Это прекрасные стихи и прекрасная песня, но я начну с другой. С других слов.
Вот с этих:
«Освещён розоватым жаром
Танцевального зала круг,
Места много летящим парам
Для кружащихся ног и рук…
…И затмения диск – с короной
В граммофонном антракте дня,
Где летим в пустоту с наклона –
Мы с тобой –
Два клочка огня…»
Это из того же изумительного Тухмановского альбома «Как прекрасен этот мир». И тот же автор стихов.
Семён Исаакович Кирсанов.
Ой, как его только не называли в глаза и за глаза, при жизни и после смерти… Всё больше трюкачом, фокусником, эквилибристом. Формалистом. Вкладывая в эти слова то бездну презрения, то почтительное восхищение бесшабашностью – эка он со словом-то!
А он не был ни бесшабашен, ни прост.
Он словом, как неграмматической частью речи - жил. Не образом слитной строки, как его учитель, открыватель и друг Маяковский, и не отдельным дробным, осколочно-чётким, пронзительным звуком, как наследовавший ему в игре Вознесенский. Именно словом, его музыкой, его отдельной красотой – как каждый камешек в ожерелье, они ложились в речь и пели:
«Здравствуй, Робот –
никельный хобот,
трубчатым горлом струящийся провод,
радиообод, музыки ропот –
светлым ванадием блещущий Робот!»
Такое оно - чистое удовольствие писать, которого критики прощать не склонны. Оно идёт от чистого удовольствия слову – звучать, но разве это дозволено? Слово должно значить.
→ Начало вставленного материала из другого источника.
(** * betterpath: the in-memory file system and the read-only wrapper

    A shallow embedding of [bp/memory.py], [bp/generic.py] and
    [bp/readonly.py], and the properties of the path contract that the
    specification states about them.

    Conventions of the embedding.
    - A Python tuple of segments is a [list string]; a byte string is a
      [list byte].
    - The dictionaries [_store], [_uids], [_links] are [gmap]s and the set
      [_dirs] is a [gset].
    - A method that mutates the store is a function
      [MemoryFS -> result A * MemoryFS]: the store after the call is returned
      also when the call raises, because a Python exception does not undo the
      mutations made before it.  A method that only reads is a function of
      the store.
    - The development follows one [MemoryFS] object.  The attribute [_fs] of
      a [MemoryPath] is a reference to that object, so a path value is
      identified by its [_path]; this is what the equality and hash that
      [attr.s] generates compare for the path values of one store. *)

From Equations Require Import Equations.
From stdpp Require Import gmap strings list fin_maps fin_sets.

Local Open Scope string_scope.
Local Open Scope list_scope.
Local Open Scope nat_scope.

(** ** Data *)

Abbreviation location := (list string).
Abbreviation bytes := (list Byte.byte).

Inductive errno := EEXIST | ENOENT.

(** The exceptions the modelled code raises.  [PathError_message p] is
    [PathError("{0} already exists.".format(p))] of [MemoryFS.create];
    [PathError e p] is [PathError(e, p)]; [KeyError] is what [set.remove]
    raises on a missing element; [ValueError] is what [BytesIO] raises on a
    closed file; [Exception msg] is the bare [Exception(msg)]. *)
Inductive exn :=
| PathError_message (path : location)
| PathError (e : errno) (path : location)
| UnlistableError
| KeyError (key : location)
| ValueError
| Exception (msg : string).

Inductive result (A : Type) :=
| Return (a : A)
| Raise (e : exn).
Arguments Return {A} a.
Arguments Raise {A} e.

(** The error kinds of the specification, as predicates on exceptions. *)
Definition AlreadyExists (e : exn) : Prop :=
  match e with
  | PathError_message _ | PathError EEXIST _ => True
  | _ => False
  end.

Definition NotFound (e : exn) : Prop :=
  match e with PathError ENOENT _ => True | _ => False end.

Definition WriteDenied (e : exn) : Prop := e = Exception "Path is read-only".

(** [t[:-1]] and [t[-1]] on tuples.  [t[-1]] raises on the empty tuple; the
    model uses it only behind a length test, as the code does. *)
Definition but_last {A} (t : list A) : list A := take (length t - 1) t.
Definition last_segment (t : location) : string := List.last t "".

(** [sep.join(l)]. *)
Fixpoint join (sep : string) (l : list string) : string :=
  match l with
  | [] => ""
  | [x] => x
  | x :: rest => x +:+ sep +:+ join sep rest
  end.

(** [@attr.s(hash=True) class MemoryPath]: the location within the store. *)
Record MemoryPath := mkMemoryPath { _path : location }.

Global Instance MemoryPath_eq_dec : EqDecision MemoryPath.
Proof. solve_decision. Defined.

Global Instance MemoryPath_countable : Countable MemoryPath.
Proof.
  apply (inj_countable' _path mkMemoryPath). by intros [].
Defined.

(** [class MemoryFS]: [__init__] makes the four containers empty. *)
Record MemoryFS := mkMemoryFS {
  _store : gmap location bytes;
  _dirs : gset location;
  _uids : gmap location (option Z);
  _links : gmap MemoryPath MemoryPath
}.

Definition MemoryFS_init : MemoryFS :=
  {| _store := ∅; _dirs := ∅; _uids := ∅; _links := ∅ |}.

Definition set_store (f : gmap location bytes → gmap location bytes)
    (fs : MemoryFS) : MemoryFS :=
  {| _store := f (_store fs); _dirs := _dirs fs;
     _uids := _uids fs; _links := _links fs |}.

Definition set_dirs (f : gset location → gset location)
    (fs : MemoryFS) : MemoryFS :=
  {| _store := _store fs; _dirs := f (_dirs fs);
     _uids := _uids fs; _links := _links fs |}.

Definition set_links (f : gmap MemoryPath MemoryPath → gmap MemoryPath MemoryPath)
    (fs : MemoryFS) : MemoryFS :=
  {| _store := _store fs; _dirs := _dirs fs;
     _uids := _uids fs; _links := f (_links fs) |}.

(** [path in self._dirs] and [path in self._store]. *)
Definition in_dirs (path : location) (fs : MemoryFS) : bool :=
  bool_decide (path ∈ _dirs fs).
Definition in_store (path : location) (fs : MemoryFS) : bool :=
  bool_decide (is_Some (_store fs !! path)).

(** ** [class MemoryFile(BytesIO)]

    A buffer with a position, bound to a key of the store's content map.
    [_target] holds a reference to the dictionary [fs._store] itself, never a
    copy, so [close] writes into the store as it is when [close] runs. *)
Record MemoryFile := mkMemoryFile {
  _target : location;
  getvalue : bytes;
  tell : nat;
  closed : bool
}.

(** [MemoryFile(store, key, buf)]: [BytesIO.__init__(self, buf)] starts at
    position 0. *)
Definition MemoryFile_init (key : location) (buf : bytes) : MemoryFile :=
  {| _target := key; getvalue := buf; tell := 0; closed := false |}.

(** [BytesIO.write]: overwrite at the position, zero-filling a gap. *)
Definition MemoryFile_write (data : bytes) (f : MemoryFile) : result MemoryFile :=
  if closed f then Raise ValueError
  else
    let old := getvalue f in
    let padded := old ++ replicate (tell f - length old) Byte.x00 in
    Return {| _target := _target f;
              getvalue := take (tell f) padded ++ data
                          ++ drop (tell f + length data) old;
              tell := tell f + length data;
              closed := false |}.

(** [MemoryFile.close]: [getvalue()] raises on a closed file; otherwise the
    buffer is stored under the key and the file is closed. *)
Definition MemoryFile_close (f : MemoryFile) (fs : MemoryFS)
    : result MemoryFile * MemoryFS :=
  if closed f then (Raise ValueError, fs)
  else
    (Return {| _target := _target f; getvalue := getvalue f;
               tell := tell f; closed := true |},
     set_store <[_target f := getvalue f]> fs).

(** ** [class MemoryFS]: [create] and [open] *)

Definition MemoryFS_create (path : location) (fs : MemoryFS) : result MemoryFile :=
  if in_dirs path fs || in_store path fs
  then Raise (PathError_message path)
  else Return (MemoryFile_init path []).

Definition MemoryFS_open (path : location) (fs : MemoryFS) : result MemoryFile :=
  if in_dirs path fs then Raise (Exception "Directories cannot be opened")
  else
    match _store fs !! path with
    | Some content => Return (MemoryFile_init path content)
    | None => Return (MemoryFile_init path [])
    end.

(** ** [class MemoryPath]

    Left out, no property below being about them: [chown], [stat] and
    [getUserID], the timestamps (constant [0.0]), [changed] (a no-op),
    [segmentsFrom] and [walk].  The argument [ext] of [setContent], which
    the code ignores, is left out as well. *)

Definition sep : string := "/".

Definition format_memory_path (path : location) (sep : string) : string :=
  join sep ("/mem" :: path).

Definition path (self : MemoryPath) : string :=
  format_memory_path (_path self) sep.

(** *** Navigation *)

Definition parent (self : MemoryPath) : MemoryPath :=
  match _path self with
  | [] => self
  | _ :: _ => mkMemoryPath (but_last (_path self))
  end.

Definition child (self : MemoryPath) (name : string) : MemoryPath :=
  mkMemoryPath (_path self ++ [name]).

Definition descendant (self : MemoryPath) (segments : list string) : MemoryPath :=
  mkMemoryPath (_path self ++ segments).

(** [sibling = genericSibling]. *)
Definition sibling (self : MemoryPath) (segment : string) : MemoryPath :=
  child (parent self) segment.

(** *** Queries *)

Definition isdir (self : MemoryPath) (fs : MemoryFS) : bool :=
  in_dirs (_path self) fs.

Definition isfile (self : MemoryPath) (fs : MemoryFS) : bool :=
  in_store (_path self) fs.

Definition islink (self : MemoryPath) (fs : MemoryFS) : bool :=
  bool_decide (is_Some (_links fs !! self)).

Definition exists_ (self : MemoryPath) (fs : MemoryFS) : bool :=
  isdir self fs || isfile self fs.

Definition basename (self : MemoryPath) : string :=
  match _path self with
  | [] => ""
  | _ :: _ => last_segment (_path self)
  end.

Definition getsize (self : MemoryPath) (fs : MemoryFS) : result nat :=
  match _store fs !! _path self with
  | Some content => Return (length content)
  | None => Raise (Exception "Non-file has no size")
  end.

Definition realpath (self : MemoryPath) (fs : MemoryFS) : string :=
  path (default self (_links fs !! self)).

Definition dirname (self : MemoryPath) : string := path (parent self).

(** [listdir]: the iteration order of [chain(_dirs, _store.keys())] is the
    order of Python's set and dict; the model takes the order of
    [elements] and [map_to_list]. *)
Definition listdir (self : MemoryPath) (fs : MemoryFS) : result (list string) :=
  if negb (in_dirs (_path self) fs) then Raise UnlistableError
  else
    let i := elements (_dirs fs) ++ (map_to_list (_store fs)).*1 in
    let p := _path self in
    let l := length p + 1 in
    Return (last_segment <$> filter (λ t, but_last t = p ∧ length t = l) i).

(** [children = genericChildren]: [map(path.child, path.listdir())]. *)
Definition children (self : MemoryPath) (fs : MemoryFS) : result (list MemoryPath) :=
  match listdir self fs with
  | Return ks => Return (child self <$> ks)
  | Raise e => Raise e
  end.

(** [parents = genericParents]: the generator's loop carries [path] and
    [parent]; the list is the sequence of values it yields. *)
Equations? genericParents_loop (path parent_ : MemoryPath) : list MemoryPath
  by wf (length (_path parent_)
         + (if bool_decide (path = parent_) then 0 else 1)) lt :=
  genericParents_loop path parent_ with decide (path = parent_) := {
    | left _ => [];
    | right _ => parent_ :: genericParents_loop parent_ (parent parent_) }.
Proof.
  rewrite (bool_decide_eq_false_2 _ n).
  destruct parent_ as [[|s l]]; unfold parent; simpl.
  - lia.
  - unfold but_last. rewrite length_take. simpl. clear.
    destruct (bool_decide _); lia.
Qed.

Definition genericParents (path : MemoryPath) : list MemoryPath :=
  genericParents_loop path (parent path).

Definition parents := genericParents.

(** *** Writing and reading *)

Definition create (self : MemoryPath) (fs : MemoryFS) : result MemoryFile :=
  MemoryFS_create (_path self) fs.

Definition open (self : MemoryPath) (mode : string) (fs : MemoryFS)
    : result MemoryFile :=
  MemoryFS_open (_path self) fs.

Definition createDirectory (self : MemoryPath) (fs : MemoryFS)
    : result unit * MemoryFS :=
  if in_store (_path self) fs then (Raise (PathError EEXIST (_path self)), fs)
  else (Return tt, set_dirs (λ d, d ∪ {[_path self]}) fs).

Definition getContent (self : MemoryPath) (fs : MemoryFS) : result bytes :=
  match _store fs !! _path self with
  | Some content => Return content
  | None => Raise (PathError ENOENT (_path self))
  end.

Definition setContent (self : MemoryPath) (content : bytes) (fs : MemoryFS)
    : result unit * MemoryFS :=
  (Return tt, set_store <[_path self := content]> fs).

(** The [for] loop of [remove]: the body runs on each element in turn, on
    the store the previous one left; an exception ends the loop.  [None]
    means the recursion depth [fuel] was not enough. *)
Fixpoint for_each {A} (body : A → MemoryFS → option (result unit * MemoryFS))
    (l : list A) (fs : MemoryFS) : option (result unit * MemoryFS) :=
  match l with
  | [] => Some (Return tt, fs)
  | x :: l' =>
    match body x fs with
    | Some (Return _, fs') => for_each body l' fs'
    | other => other
    end
  end.

Fixpoint remove (fuel : nat) (self : MemoryPath) (fs : MemoryFS)
    : option (result unit * MemoryFS) :=
  match fuel with
  | 0 => None
  | S fuel' =>
    if isdir self fs then
      match children self fs with
      | Raise e => Some (Raise e, fs)
      | Return cs =>
        match for_each (remove fuel') cs fs with
        | Some (Return _, fs') =>
          if in_dirs (_path self) fs'
          then Some (Return tt, set_dirs (λ d, d ∖ {[_path self]}) fs')
          else Some (Raise (KeyError (_path self)), fs')
        | other => other
        end
      end
    else
      match _store fs !! _path self with
      | Some _ => Some (Return tt, set_store (delete (_path self)) fs)
      | None => Some (Raise (PathError ENOENT (_path self)), fs)
      end
  end.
Несомненно. Но радость слова – и значить, и звучать, для глаз и души, для слуха и сердца, что неразличимо, хотя и отличимо. И потому освобождённое Кирсановым слово принимается скакать, как молодое теля: «Дирижабль, дирижабль, ночь на туче пролежабль, плыл корабль среди капель и на север путь держабль», а ведь это на зависть, пожалуй – быть таким радостным и вольным…
Вот и повелось – формалист. Несерьёзный. Вечно второй со своими экспериментами – мы тут великое будущее строим, а он присоседился - в слова балуется…
А он в тридцать шестом прошлого века году, когда Гитлер ещё даже и не размахнулся как следует, написал поэму о войне вообще, о страшной будущей войне – по сути дела, малую пьесу в стихах, драматическую агитку, в которой Иван да Марья сообща неумиранием своим убивают, насмерть уделывают бесполую рафинированную Войну… И навсегда связал, как отрезал, сыграв не словами и даже не смыслами, а просто сложив сути вещей, как карты – картинкой к рубашке. «Герань-миндаль фиалка» называлась поэма, потому, что так –
геранью, миндалём и фиалками пахли боевые ОВ тех времён.
Потом была война уже не символическая и не грядущая, а просто настоящая. Там было всё сурово и затаённо, и только неровный ритм стиха выдавал, как тесны и жестоки «Предчувствия», как болит сердце.
А после войны поэт дал себе волю. Разрешил – потому что запретить это настоящему поэту не в силах никто. И послушное, ласковое, лёгкое слово сплелось в «Сказание про царя Макса-Емельяна…».
Уж я не знаю, где его можно сейчас добыть. У меня оно в книжке, которая называется «Искания», 1967 года выхода, чуть ли не последнее прижизненное издание его стихов. Но ради чистого удовольствия читать и видеть, как льётся, тепло поёт подвижное русское слово, как трогателен и забавен сюжет – так хотелось бы мне, чтобы нашли и прочитали!
«И я там был, самолично «Столичную» пил, и по усу текло, и в рот попало, стало в душе тепло, лобызался я с кем попало, от жены мне за то попало, влез я потом на стул, думал, да вдруг уснул, сижу верхом на сазане я, надели на меня колпак, стали в бока толкать, но снилось мне всё «Сказание», и Макс-Емельян, и Настя, И Влас, и Левша, и Мастер, и все, кто имел касание и принимал участье.
Ивану с Алёной – счастье!
Счастье, и нас не минь!
Аминь»
И аминь.
Ну, а что «Эти летние дожди… Эти радуги и тучи…» - это тоже его, Семёна Кирсанова вздох и песня – это вы, наверное, и без меня знаете.